Huge rise in Plymouth companies’ facing bankruptcy as they struggle to repay the government’s Covid Bounce Back Loan.

According to insolvency expert, Lisa Thomas from Parker Andrews, the economic fallout from Covid-19 is causing companies in Plymouth to seriously consider bankruptcy. Specifically, Ms. Thomas warns that struggling businesses may be unable to pay back their Bounce Back Loans (BBL) given other financial pressures such as rising energy bills and flat economic growth. As a result of these challenges, Mrs Thomas thinks this will be the busiest time that insolvency practitioners have experienced in many years.

Lisa Thomas, Business Recovery Specialist from Parker Adams

With the ongoing pandemic’s impact on various sectors, many companies are struggling to survive and may face insolvency. Unfortunately, some industries such as construction, hospitality, and retail seem to be affected more than others. As a result of the difficult economic conditions, some businesses are already taking steps to close down.

One major program that played a role in enabling small firms to keep afloat is the Bounce Back Loan (BBL) scheme, which offered low-interest loans of up to £50,000 guaranteed by the government. However, during liquidation proceedings, BBL debt will be written off resulting in significant losses for both parties involved. It is estimated that a total of £19.7 billion worth of BBL debt will be written off throughout the UK.

recruitment geeks forced insolvency with just £47 in the bank

Plymouth-based Recruitment Geeks forced insolvency with just £47 in the bank.

The economic impact of Covid-19 has left many company directors in a difficult position. Some are hesitant to restart their businesses due to the challenges posed by the current economy. While insolvency may seem like an appealing option, it is not a decision that should be taken lightly. Directors who choose this route may face consequences such as investigations into their conduct and restrictions on future borrowing abilities. However, in some cases, liquidation may be the simpler option. Some directors choose to write off debts completely, with the government guaranteeing banks in the form of BBLs. Sadly, this leaves taxpayers ultimately bearing the burden of unpaid debts.

UK corporate insolvencies up 57% on last year whilst Creditors’ Voluntary liquidations reach their highest level in 62 years.

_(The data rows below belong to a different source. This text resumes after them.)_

(* ===== verification/SqlConn.v ===== *)
(** SqlConn: opening, attaching, vacuuming and checking a database (the rest of
    src/sqlite/wrapper.c), over the model of Sql.v. *)

From S2P Require Import Prelude Effects Sql.

(** A connection is a state that holds itself. *)
#[global] Program Instance db_self {D} : HasDb (db D) D := { get_db b := b; set_db b _ := b }.
Solve Obligations with done.

Section conn.
Context {D : Type}.
Implicit Types (b : db D) (d : D) (fs : list (option (sqlite_fault * bool))).

(** VACUUM rewrites the file and leaves the tables as they are. *)
Definition vacuum_stmt : sql D () := Stmt (fun d => inr (d, [])).

(** "SELECT * FROM sqlite_master LIMIT 1"; only its success matters. *)
Definition master_stmt : sql D () := Stmt (fun d => inr (d, [])).

(** The dummy transaction of vacuum. *)
Definition vacuum_body : pk (db D) bool bool :=
  ok ← try_db begin;
  if ok : bool then
    '(ok, _) ← on_db (query master_stmt);
    if negb ok then goto_bad false
    else
      ok ← try_db commit;
      if ok : bool then ret true else goto_bad false
  else ret false.

Definition vacuum b : option (bool * db D) :=
  b ← db_get b;
  '(ok, b) ← query_retry (rounds b) vacuum_stmt b;
  if ok : bool then transaction vacuum_body (db_put b) else Some (false, db_put b).

(** The loop over the messages, "for (; query_has_row(db); query_next(qry))". *)
Fixpoint messages_loop (n : nat) (rows : list bool) b : option (db D) :=
  match n with
  | O => None
  | S n =>
      if query_has_row b then
        let '(_, rows, b) := query_next rows b in
        messages_loop n rows b
      else Some b
  end.

(** [check] is the answer of "PRAGMA integrity_check(50)": the rows, of which the first is "ok" ([true])
    or a message. *)
Fixpoint validate_loop (n : nat) (check : D -> list bool) b : option (bool * db D) :=
  match n with
  | O => None
  | S n =>
      let '(_, rows, b) := query (Stmt (fun d => inr (d, check d))) b in
      if query_busy b then validate_loop n check (query_backoff b)
      else if negb (query_has_row b) then Some (false, db_put b)
      else
        match rows with
        | [] => None
        | true :: _ => Some (true, db_put b)
        | false :: _ => b ← messages_loop (S (length rows)) rows b; Some (false, db_put b)
        end
  end.

Definition validate_db (check : D -> list bool) b : option (bool * db D) :=
  b ← db_get b; validate_loop (rounds b) check b.

(** * Outside transactions *)

(** The connection is taken, and no transaction is open. *)
Definition bare d b : Prop := locked b = true /\ saved b = None /\ data b = d.

Lemma bare_query {A} fs d (f : D -> stmt_error + D * list A) b :
  bare d b -> within fs b ->
  exists ok rows b', query (Stmt f) b = (ok, rows, b') /\ within fs b' /\ ok = succeeded (result b') /\
    ((exists d', f d = inr (d', rows) /\ bare d' b' /\
        result b' = match rows with [] => SQLITE_OK | _ => SQLITE_ROW end) \/
     bare d b' /\ ok = false /\
       ((exists e, f d = inl e /\ query_busy b' = false) \/
        (length (faults b') < length (faults b))%nat /\ (query_busy b' = false -> ~ Forall contention fs))).
Proof.
  intros (Hl & Hs & Hd) Hw. unfold query. rewrite Hl. unfold sqlite_run.
  assert (forall b0, bare d b0 -> within fs b0 ->
    exists ok rows b', (let '(c, rows, b) := sqlite_execute (Stmt f) b0 in
      (succeeded (collapse c), rows, set_result (collapse c) b)) = (ok, rows, b') /\ within fs b' /\ ok = succeeded (result b') /\
    ((exists d', f d = inr (d', rows) /\ bare d' b' /\
        result b' = match rows with [] => SQLITE_OK | _ => SQLITE_ROW end) \/
     bare d b' /\ ok = false /\
       ((exists e, f d = inl e /\ query_busy b' = false) \/
        (length (faults b') < length (faults b))%nat /\ (query_busy b' = false -> ~ Forall contention fs)))) as Hexec.
  { intros b0 (Hl0 & Hs0 & Hd0) Hw0. simpl. rewrite Hd0. destruct (f d) as [e|[d' rows]].
    - eexists _, _, _. split; [done|]. split; [done|]. split; [by destruct e|]. right.
      split; [done|]. split; [by destruct e|]. left. exists e. split; [done|by destruct e].
    - eexists _, _, _. split; [done|]. split; [done|]. split; [by destruct rows|]. left. exists d'.
      split; [done|]. by destruct rows. }
  destruct (faults b) as [|[[ft abort]|] rest] eqn:Hfs.
  - by apply Hexec.
  - unfold within in *. rewrite Hfs in Hw. eexists _, _, _. split; [done|].
    split; [destruct abort; by eapply within_cons|]. split; [done|]. right.
    split; [destruct abort; split_and!; simpl; try done; by rewrite Hs|]. split; [by destruct ft|]. right.
    split; [destruct abort; simpl; lia|]. intros Hnb Hc. pose proof (refusal_contention _ _ _ _ Hw Hc). by destruct ft, abort.
  - unfold within in *. rewrite Hfs in Hw. apply Hexec; [done|by eapply within_cons].
Qed.

Lemma query_retry_spec {A} fs d (f : D -> stmt_error + D * list A) n b :
  bare d b -> within fs b -> (length (faults b) < n)%nat ->
  exists ok b', query_retry n (Stmt f) b = Some (ok, b') /\ within fs b' /\
    if ok then exists d' rows, f d = inr (d', rows) /\ bare d' b'
    else bare d b' /\ ((exists e, f d = inl e) \/ ~ Forall contention fs).
Proof.
  revert b. induction n as [|n IH]; intros b Hb Hw Hn; [lia|]. simpl.
  destruct (bare_query fs d f b Hb Hw) as (ok & rows & b' & -> & Hw' & Hok & Hout).
  destruct Hout as [(d' & Hf & Hb' & Hr)|(Hb' & -> & Hcase)].
  - assert (ok = true) as -> by (rewrite Hok, Hr; by destruct rows). eauto 8.
  - destruct (query_busy b') eqn:Hbusy.
    + destruct Hcase as [(e & _ & ?)|[Hlt _]]; [done|]. apply IH; [done|done|simpl; lia].
    + eexists _, _. split; [done|]. split; [done|]. split; [done|].
      destruct Hcase as [(e & He & _)|[_ Hc]]; [left; eauto|right; auto].
Qed.

Lemma idle_bare d b : idle d b -> exists b', db_get b = Some b' /\ bare d b' /\ faults b' = faults b.
Proof. intros (Hl & Hs & Hd). unfold db_get. rewrite Hl. by eexists. Qed.

Lemma bare_idle d b : bare d b -> idle d (db_put b).
Proof. by intros (_ & ? & ?). Qed.

(** ** Opening and attaching *)

Lemma sql_conn_open_spec (opened : option D) fs :
  exists r, sql_conn_open opened fs = Some r /\
    match r with
    | Some b => exists d, opened = Some d /\ idle d b /\ within fs b
    | None => opened = None \/ ~ Forall contention fs
    end.
Proof.
  unfold sql_conn_open. destruct opened as [d|]; [|exists None; split; [done|by left]]. set (b := mk_db _ _ _ _ _ _ _).
  assert (bare d b) as Hb by done. assert (within fs b) as Hw by apply within_refl.
  destruct (query_retry_spec fs d (fun d => inr (d, [] : list ())) (rounds b) b Hb Hw) as (ok & b1 & Hr & Hw1 & Hok);
    [unfold rounds; lia|].
  unfold pragma. rewrite Hr. cbn [mbind option_bind]. destruct ok.
  2:{ eexists. split; [done|]. right. by destruct Hok as [_ [(? & ?)|?]]. }
  destruct Hok as (d1 & rows & [= <- _] & Hb1). unfold sql_setup_db, pragma.
  destruct (query_retry_spec fs d (fun d => inr (d, [] : list ())) (rounds b1) b1 Hb1 Hw1) as (ok & b2 & Hr2 & Hw2 & Hok2);
    [unfold rounds; lia|].
  rewrite Hr2. cbn [mbind option_bind]. destruct ok.
  - destruct Hok2 as (d2 & rows2 & [= <- _] & Hb2). eexists. split; [done|]. exists d. split; [done|]. split; [by apply bare_idle|done].
  - eexists. split; [done|]. right. by destruct Hok2 as [_ [(? & ?)|?]].
Qed.

Lemma attach_spec fs (attach_to detach : D -> D) d b :
  idle d b -> within fs b ->
  exists ok b', attach attach_to detach b = Some (ok, b') /\ within fs b' /\
    if ok then idle (attach_to d) b'
    else (idle d b' \/ idle (attach_to d) b' \/ idle (detach (attach_to d)) b') /\ ~ Forall contention fs.
Proof.
  intros Hi Hw. unfold attach. destruct (idle_bare d b Hi) as (b0 & Hget & Hb & Hf). rewrite Hget. cbn [mbind option_bind].
  assert (within fs b0) as Hw0 by (unfold within; by rewrite Hf).
  destruct (query_retry_spec fs d (fun d => inr (attach_to d, [] : list ())) (rounds b0) b0 Hb Hw0) as (ok & b1 & -> & Hw1 & Hok);
    [unfold rounds; lia|].
  cbn [mbind option_bind]. destruct ok.
  2:{ destruct Hok as [Hb1 [(? & ?)|Hn]]; [done|]. eexists _, _. split; [done|]. split; [done|].
      split; [left; by apply bare_idle|done]. }
  destruct Hok as (d1 & rows & [= <- _] & Hb1). unfold sql_setup_db, pragma.
  destruct (query_retry_spec fs (attach_to d) (fun d => inr (d, [] : list ())) (rounds b1) b1 Hb1 Hw1) as (ok & b2 & -> & Hw2 & Hok2);
    [unfold rounds; lia|].
  cbn [mbind option_bind]. destruct ok.
  { destruct Hok2 as (d2 & rows2 & [= <- _] & Hb2). eexists _, _. split; [done|]. split; [done|]. by apply bare_idle. }
  destruct Hok2 as [Hb2 [(? & ?)|Hn]]; [done|].
  destruct (query_retry_spec fs (attach_to d) (fun d => inr (detach d, [] : list ())) (rounds b2) b2 Hb2 Hw2) as (ok & b3 & -> & Hw3 & Hok3);
    [unfold rounds; lia|].
  cbn [mbind option_bind]. eexists _, _. split; [done|]. split; [done|]. split; [|done]. destruct ok.
  - destruct Hok3 as (d3 & rows3 & [= <- _] & Hb3). right. right. by apply bare_idle.
  - right. left. by apply bare_idle, Hok3.
Qed.

(** ** Vacuuming and checking *)

Lemma vacuum_spec fs d b :
  idle d b -> within fs b ->
  exists ok b', vacuum b = Some (ok, b') /\ idle d b' /\ within fs b' /\ (ok = false -> ~ Forall contention fs).
Proof.
  intros Hi Hw. unfold vacuum, vacuum_stmt. destruct (idle_bare d b Hi) as (b0 & Hget & Hb & Hf). rewrite Hget. cbn [mbind option_bind].
  assert (within fs b0) as Hw0 by (unfold within; by rewrite Hf).
  destruct (query_retry_spec fs d (fun d => inr (d, [] : list ())) (rounds b0) b0 Hb Hw0) as (ok & b1 & -> & Hw1 & Hok);
    [unfold rounds; lia|].
  cbn [mbind option_bind]. destruct ok.
  2:{ destruct Hok as [Hb1 [(? & ?)|Hn]]; [done|]. eexists _, _. split; [done|]. split; [by apply bare_idle|done]. }
  destruct Hok as (d1 & rows & [= <- _] & Hb1).
  destruct (transaction_spec fs d (fun _ => True) (fun ok b' => idle d b' /\ within fs b' /\ (ok = false -> ~ Forall contention fs))
    (fun ok => ok = false -> ~ Forall contention fs) vacuum_body (db_put b1)) as (ok & b2 & Hr & Hpost); try done.
  - intros fs' Hfs. assert (~ Forall contention fs' -> ~ Forall contention fs) as Hcont.
    { intros Hn Hc. apply Hn. destruct Hfs as [k ->]. by apply Forall_app in Hc as [_ ?]. }
    apply (tx_begin fs' d (fun _ => True) _ _ false (fun _ => _)); [done| |].
    { intros b' Hb' Hwb' _ Hn _. split; [done|]. split; [|auto]. unfold within in *. by etrans. }
    eapply triple_bind.
    { eapply triple_fall; [apply (tx_query fs' d d (fun d => inr (d, [] : list ())) (fun _ => True)); done|done]. }
    intros [ok rows']. simpl. intros b2 (Hwb2 & _ & Hout). destruct ok; simpl.
    2:{ destruct Hout as (_ & Hbr & _ & Hcase). eexists _, _. split; [done|]. simpl. split_and!; try done.
        intros Hnb _. apply Hcont. by destruct (Hcase Hnb) as [(? & ?)|?]. }
    destruct Hout as (d' & [= <- <-] & Ha & _).
    destruct (tx_commit (S:=db D) (R:=bool) fs' d (fun _ => True) d) with (s := b2) as (r & b3 & Hr & Hpost); [done|by split_and!|].
    destruct r as [ok|]; [|done]. destruct Hpost as (Hwb3 & _ & Hok). rewrite (bind_step _ _ _ _ _ Hr).
    destruct ok; (eexists _, _; split; [done|]); simpl.
    + split; [done|]. split; [|done]. unfold within in *. by etrans.
    + destruct Hok as (? & ? & [Hn _]). split_and!; try done. intros _ _. by apply Hcont.
  - by apply bare_idle.
  - exists ok, b2. split; [done|]. destruct Hpost as [(? & ? & ?)|(? & ? & _ & ?)]; by split_and!.
Qed.

Lemma messages_loop_spec fs d n rows b :
  bare d b -> within fs b -> (length rows < n)%nat -> (rows = [] -> query_has_row b = false) ->
  exists b', messages_loop n rows b = Some b' /\ bare d b' /\ within fs b'.
Proof.
  revert rows b. induction n as [|n IH]; intros rows b Hb Hw Hn Hnil; [lia|]. simpl.
  destruct (query_has_row b) eqn:Hrow; [|by eauto]. destruct rows as [|r rows]; [by specialize (Hnil eq_refl)|].
  destruct (bare_query fs d (fun d => inr (d, rows)) b Hb Hw) as (ok & rows' & b' & Hq & Hw' & Hok & Hout).
  assert (query_next (r :: rows) b = (ok, rows', b')) as ->.
  { unfold query in Hq. destruct Hb as [Hl _]. rewrite Hl in Hq. exact Hq. }
  destruct Hout as [(d' & [= <- <-] & Hb' & Hr)|(Hb' & -> & _)].
  - apply IH; [done|done|simpl in *; lia|]. intros ->. unfold query_has_row. by rewrite Hr.
  - destruct n as [|n]; [simpl in *; lia|]. simpl. unfold query_has_row. symmetry in Hok.
    rewrite bool_decide_false by (intros Hr; by rewrite Hr in Hok). by eauto.
Qed.

#[local] Arguments messages_loop : simpl never.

The Insolvency Service’s quarterly report on business insolvencies in England and Wales for the year 2022 showed a significant increase from the previous year. The figures indicate that 22,109 businesses became insolvent, which is a 57.3% increase compared to the previous year’s figure of 14,059. It also represents an increase of 75% from 2020 and 28.8% from 2019.

This trend is particularly stark when compared to pre-pandemic levels, with CVL numbers in 2022 reaching about 21% higher than projected under normal circumstances. These figures raise concerns about business and economic stability in the wake of the ongoing COVID-19 pandemic.

Before the pandemic, CVLs had been steadily increasing at a rate of around 10% per year but dropped in 2020 due to global economic uncertainty. However, this was short-lived as numbers have once again increased dramatically in 2022 to reach levels 56% above pre-pandemic figures. Ultimately, if pre-pandemic trends had continued there would have been an approximately 21% lower number of CVLs last year.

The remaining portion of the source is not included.